This case has now been referred to the undersigned United States magistrate judge for pretrial management under 28 U.S.C. § 636(b) and a standing order of reference from United States District Judge David C. Godbey. See Dkt. No. 18.

On July 18, 2019, prior to entry of this referral, Plaintiff Jyue Hwa Fu move d under Federal Rule of Civil Procedure 15(a) to amend the complaint to add as a defendant Ling's Holdings, LLC — an entity alleged to be controlled by the existing individual defendants, the only one of whom to thus far appear is now proceeding pro se. See Dkt. No. 17; see also Dkt. Nos. 8, 15, & 16. The deadline to respond to this motion expired on August 8, 2019 without a response from either Defendant Yeh Chin Chin or Defendant David Ling. See N.D. TEX. L. CIV. R. 7.1(e).
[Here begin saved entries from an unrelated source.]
(* ===== verification/EnvInst.v ===== *)
(** * Concrete instances of the external interfaces

    Every statement of the development quantifies over the interfaces of
    [Env]; the witnesses evaluate them on the instances below.  The JSON
    instance is a small reader and printer of JSON with integer numbers, the
    error codes are distinct negative numbers. *)

From S2P Require Export Env.

Definition inst_err : AiryErr.
Proof.
  refine {|
    AIRY_SUCCESS := 0; AIRY_OK := 0; AIRY_ERR_UNKNOWN := -1; AIRY_ERR_NULL_POINTER := -2;
    AIRY_ERR_INVALID_PARAM := -3; AIRY_ERR_OUT_OF_MEMORY := -4; AIRY_ERR_NOT_FOUND := -5;
    AIRY_ERR_OVERFLOW := -6; AIRY_ERR_IO := -7; AIRY_ERR_TIMEOUT := -8;
    AIRY_ERR_BUFFER_TOO_SMALL := -9; AIRY_ERR_STATE_ERROR := -10;
    AIRY_ERR_PERMISSION_DENIED := -11; AIRY_ERR_NOT_SUPPORTED := -12;
    AIRY_ERR_PARSE_ERROR := -13; AIRY_EINVAL := -22; AIRY_EIO := -23; AIRY_ENOTCONN := -24
  |}; [done | done | by repeat constructor].
Defined.

Definition inst_string : AiryString.
Proof.
  refine {| AIRY_STRNCPY_TERM s n := take (n - 1) s |}. done.
Defined.

Inductive jv : Type :=
| JNull
| JBool (b : bool)
| JNum (z : Z)
| JStr (s : bytes)
| JArr (l : list jv)
| JObj (l : list (bytes * jv)).

Fixpoint jskip (s : bytes) : bytes :=
  match s with
  | c :: r => if isspace c then jskip r else s
  | [] => []
  end.

Fixpoint jstring (s : bytes) : option (bytes * bytes) :=
  match s with
  | [] => None
  | c :: r =>
      if Ascii.eqb c QUOTE then Some ([], r)
      else if Ascii.eqb c BACKSLASH then
        match r with
        | d :: r' =>
            let d := if Ascii.eqb d "n" then LF else if Ascii.eqb d "r" then CR
                     else if Ascii.eqb d "t" then TAB else d in
            '(t, rest) ← jstring r'; Some (d :: t, rest)
        | [] => None
        end
      else '(t, rest) ← jstring r; Some (c :: t, rest)
  end.

Fixpoint jdigits (s : bytes) : bytes :=
  match s with
  | c :: r => if isdigit c then c :: jdigits r else []
  | [] => []
  end.

(** [fuel] bounds the nesting and the number of members. *)
Fixpoint jvalue (fuel : nat) (s : bytes) : option (jv * bytes) :=
  match fuel with
  | O => None
  | S f =>
      match jskip s with
      | [] => None
      | c :: r =>
          if Ascii.eqb c QUOTE then '(t, rest) ← jstring r; Some (JStr t, rest)
          else if Ascii.eqb c "{" then
            match jskip r with
            | d :: r' => if Ascii.eqb d "}" then Some (JObj [], r') else
                '(l, rest) ← jmembers f r; Some (JObj l, rest)
            | [] => None
            end
          else if Ascii.eqb c "[" then
            match jskip r with
            | d :: r' => if Ascii.eqb d "]" then Some (JArr [], r') else
                '(l, rest) ← jelems f r; Some (JArr l, rest)
            | [] => None
            end
          else if starts_with "true"%cs (c :: r) then Some (JBool true, drop 3 r)
          else if starts_with "false"%cs (c :: r) then Some (JBool false, drop 4 r)
          else if starts_with "null"%cs (c :: r) then Some (JNull, drop 3 r)
          else if Ascii.eqb c "-" then
            let d := jdigits r in
            if bool_decide (d = []) then None
            else Some (JNum (- digits_val 0 d), drop (length d) r)
          else
            let d := jdigits (c :: r) in
            if bool_decide (d = []) then None
            else Some (JNum (digits_val 0 d), drop (length d) (c :: r))
      end
  end
with jmembers (fuel : nat) (s : bytes) : option (list (bytes * jv) * bytes) :=
  match fuel with
  | O => None
  | S f =>
      match jskip s with
      | c :: r =>
          if negb (Ascii.eqb c QUOTE) then None else
          '(k, r) ← jstring r;
          match jskip r with
          | c :: r =>
              if negb (Ascii.eqb c ":") then None else
              '(v, r) ← jvalue f r;
              match jskip r with
              | c :: r =>
                  if Ascii.eqb c "}" then Some ([(k, v)], r)
                  else if Ascii.eqb c "," then '(l, r) ← jmembers f r; Some ((k, v) :: l, r)
                  else None
              | [] => None
              end
          | [] => None
          end
      | [] => None
      end
  end
with jelems (fuel : nat) (s : bytes) : option (list jv * bytes) :=
  match fuel with
  | O => None
  | S f =>
      '(v, r) ← jvalue f s;
      match jskip r with
      | c :: r =>
          if Ascii.eqb c "]" then Some ([v], r)
          else if Ascii.eqb c "," then '(l, r) ← jelems f r; Some (v :: l, r)
          else None
      | [] => None
      end
  end.

Definition jparse (s : bytes) : option jv :=
  fst <$> jvalue (S (S (length s))) s.

Definition jescape (s : bytes) : bytes :=
  QUOTE :: concat ((fun c =>
    if Ascii.eqb c QUOTE then [BACKSLASH; QUOTE]
    else if Ascii.eqb c BACKSLASH then [BACKSLASH; BACKSLASH]
    else if Ascii.eqb c LF then BACKSLASH :: "n"%cs
    else if Ascii.eqb c CR then BACKSLASH :: "r"%cs
    else if Ascii.eqb c TAB then BACKSLASH :: "t"%cs
    else [c]) <$> s) ++ [QUOTE].

Definition jcommas (l : list bytes) : bytes :=
  match l with
  | [] => []
  | x :: r => x ++ concat (app ","%cs <$> r)
  end.

Fixpoint jprint (v : jv) : bytes :=
  match v with
  | JNull => "null"%cs
  | JBool b => if b then "true"%cs else "false"%cs
  | JNum z => if z <? 0 then "-"%cs ++ dec (- z) else dec z
  | JStr s => jescape s
  | JArr l => "["%cs ++ jcommas (map jprint l) ++ "]"%cs
  | JObj l => "{"%cs ++ jcommas (map (fun kv => jescape kv.1 ++ ":"%cs ++ jprint kv.2) l) ++ "}"%cs
  end.

Definition jget (eq : bytes -> bytes -> bool) (v : jv) (k : bytes) : option jv :=
  match v with
  | JObj l => snd <$> (find_idx (fun kv => eq kv.1 k) l ≫= fun i => l !! i)
  | _ => None
  end.

Definition jadd (v : jv) (k : bytes) (x : jv) : jv :=
  match v with JObj l => JObj (l ++ [(k, x)]) | _ => v end.

(** The integer part of a finite float. *)
Definition f64_trunc (d : double) : Z := default 0 (sf_trunc d).

Definition inst_cjson : CJson := {|
  cJSON := jv;
  cJSON_Parse := jparse;
  cJSON_ParseWithLength := jparse;
  cJSON_PrintUnformatted v := Some (jprint v);
  cJSON_GetObjectItem := jget strcaseeq;
  cJSON_GetObjectItemCaseSensitive := jget streq;
  cJSON_GetArraySize v := match v with JArr l => lenZ l | JObj l => lenZ l | _ => 0 end;
  cJSON_GetArrayItem v i :=
    match v with JArr l => l !! Z.to_nat i | JObj l => snd <$> l !! Z.to_nat i | _ => None end;
  cJSON_IsString o := match o with Some (JStr _) => true | _ => false end;
  cJSON_IsNumber o := match o with Some (JNum _) => true | _ => false end;
  cJSON_IsObject o := match o with Some (JObj _) => true | _ => false end;
  cJSON_IsArray o := match o with Some (JArr _) => true | _ => false end;
  cJSON_IsTrue o := match o with Some (JBool true) => true | _ => false end;
  valuestring v := match v with JStr s => Some s | _ => None end;
  valueint v := match v with JNum z => z | _ => 0 end;
  valuedouble v := match v with JNum z => f64_of_Z z | _ => f64_zero end;
  cJSON_CreateObject := JObj [];
  cJSON_CreateArray := JArr [];
  cJSON_AddStringToObject v k s := jadd v k (JStr s);
  cJSON_AddNumberToObject v k d := jadd v k (JNum (f64_trunc d));
  cJSON_AddBoolToObject v k b := jadd v k (JBool b);
  cJSON_AddNullToObject v k := jadd v k JNull;
  cJSON_AddItemToObject v k x := jadd v k x;
  cJSON_AddItemToArray v x := match v with JArr l => JArr (l ++ [x]) | _ => v end
|}.

(** The reader reads what the printer prints, on a sample. *)
Example jparse_sample :
  jprint <$> jparse "{'id':'a\nb','n':[1,-20,true],'o':{}}"%cs
  = Some (("{'id':'a"%cs ++ BACKSLASH :: "nb','n':[1,-20,true],'o':{}}"%cs)).
Proof. vm_compute. reflexivity. Qed.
For the reasons explained below, the Court GRANTS Plaintiff's motion; DIRECTS the Clerk of Court to docket Dkt. No. 17-1 as Plaintiff's First Amended Complaint; and CAUTIONS Defendant Ling's Holdings, LLC that it must retain counsel on its behalf and that the failure to do so may result in appropriate measures, including possibly entering a default judgment against it should it fail to respond to Plaintiff's First Amended Complaint through counsel.

Legal Standards and Analysis

The February 15, 2019 Scheduling Order, entered pursuant to Federal Rule of Civil Procedure 16(b), provides that "[a]ny motion for leave to join additional parties must be filed [by May 16, 2019 and that a]ny motion for leave to amend pleadings under Rule 15(a) must be filed [by August 14, 2019]." Dkt. No. 14, ¶ 2.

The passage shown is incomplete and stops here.